Last updated 5/30/2018 at Noon

Two days a week, Parkinson's patients gather at the Mukilteo YMCA to ride stationary bikes alongside others affected by the disease.

"Pedaling for Parkinson's" combines bicycling with community to provide attendees with a beneficial hour of support and exercise.

“The data is there that bicycle riding has prolonged (Parkinson’s patient’s) fitness journeys,” Lisa Norton, Health and Well-Being director for the Mukilteo YMCA, said.

The class, offered from 12 to 1 p.m. every Wednesday and Friday, is designed to help increase joint movements to decrease some of the degenerative effects of the disease.

Patients who have attended the class say they have more energy, stronger legs and improved cardio, but they also have seen benefits from the social aspect of the program.

“With Parkinson’s we tend to isolate ourselves,” Kay Wagner, a “Pedaling for Parkinson’s” class member, said. “(This class) gets you out … I just believe that it is really helpful to have other associations with other Parkinson’s patients. We support each other.”

As coach of the Pedaling for Parkinson’s program at the Mukilteo YMCA, Donna Beard has received praise from the participants for her ability to be personable and motivating.

“The instructor is wonderful, and even if there is just two of us, she treats us like there is a classroom full,” Janette Christianson, who was diagnosed with Parkinson’s in 2016, said.

Beard is known for her willingness to adjust the pedaling pace for any rider who may need it. She recently bought specialty seats for a few of the YMCA’s bicycles that are now more suitable and comfortable for her “Pedaling for Parkinson’s” class-members.

“Everyone is at their own level,” Beard said. “The program will work for them and make modifications.”

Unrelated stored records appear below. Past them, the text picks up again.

(** Lines 116-122, one turn of the wait loop: the target is read and the
    retarget event cleared under the lock, then the stop event is looked
    at; with a target in hand the thread goes on to lines 125-133. *)
Definition mine_wait (m : Miner) (w : Worker) : Miner * Worker :=
  let target_block := target_block m in
  let m := set_retarget_event false m in
  let w := set_w_target_block target_block w in
  if stop_event m then (m, set_pc Terminated w)
  else
    match target_block with
    | None => (m, set_pc Waiting w)
    | Some l => (m, enter_search m l w)
    end.

(** Lines 141-142: the test of one nonce. *)
Definition is_hit (prefix : bytes) (target_hash : Z) (packed : bytes) : bool :=
  int_from_bytes_big (crypto_h (prefix ++ packed)) <? target_hash.

(** Lines 140-151, the [for] loop without the bookkeeping of a hit: it
    ends on the first hit, after [count] misses, or when [struct.pack]
    raises; each time with the value [nonce] then has. *)
Inductive batch_result : Type :=
  | BatchHit (n : Z)
  | BatchDone (n : Z)
  | BatchRaise (e : exn) (n : Z).

Fixpoint batch (count : nat) (prefix : bytes) (target_hash : Z) (nonce : Z)
  : batch_result :=
  match count with
  | O => BatchDone nonce
  | S count' =>
      match pack_Q nonce with
      | Raise e => BatchRaise e nonce
      | Ok packed =>
          if is_hit prefix target_hash packed then BatchHit nonce
          else batch count' prefix target_hash (nonce + 1)
      end
  end.

(** [range(100000)] *)
Definition BATCH_SIZE : nat := Z.to_nat 100000.

(** Lines 144-149, the bookkeeping of a hit on the block at [l]: the nonce
    is stored in the block object, then, under the lock, the block is
    published, the target cleared and the retarget event set. *)
Definition publish_hit (l : loc) (n : Z) (m : Miner) : Miner :=
  let m := set_heap (alter (set_nonce n) l (heap m)) m in
  let m := set_mined_block (Some l) m in
  let m := set_target_block None m in
  set_retarget_event true m.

The “Pedaling for Parkinson’s” program is free to any community member who would like to participate. The program lasts 12 weeks, and is intended to get progressively more difficult; however, members are still encouraged to join at any time, as the intensity can be adjusted to their skill level.

The program currently boasts about four members per class, with some members only being able to make it in for one of the classes per week. As word spreads about “Pedaling for Parkinson’s,” YMCA coordinators hope that it will continue to grow.

“My goal is to have a room full of people,” Norton said.

Beard encourages anyone who may be afraid or skeptical to at least give the class a chance.

“I think everyone who has done the 12-week program has seen results and had a positive experience,” Beard said.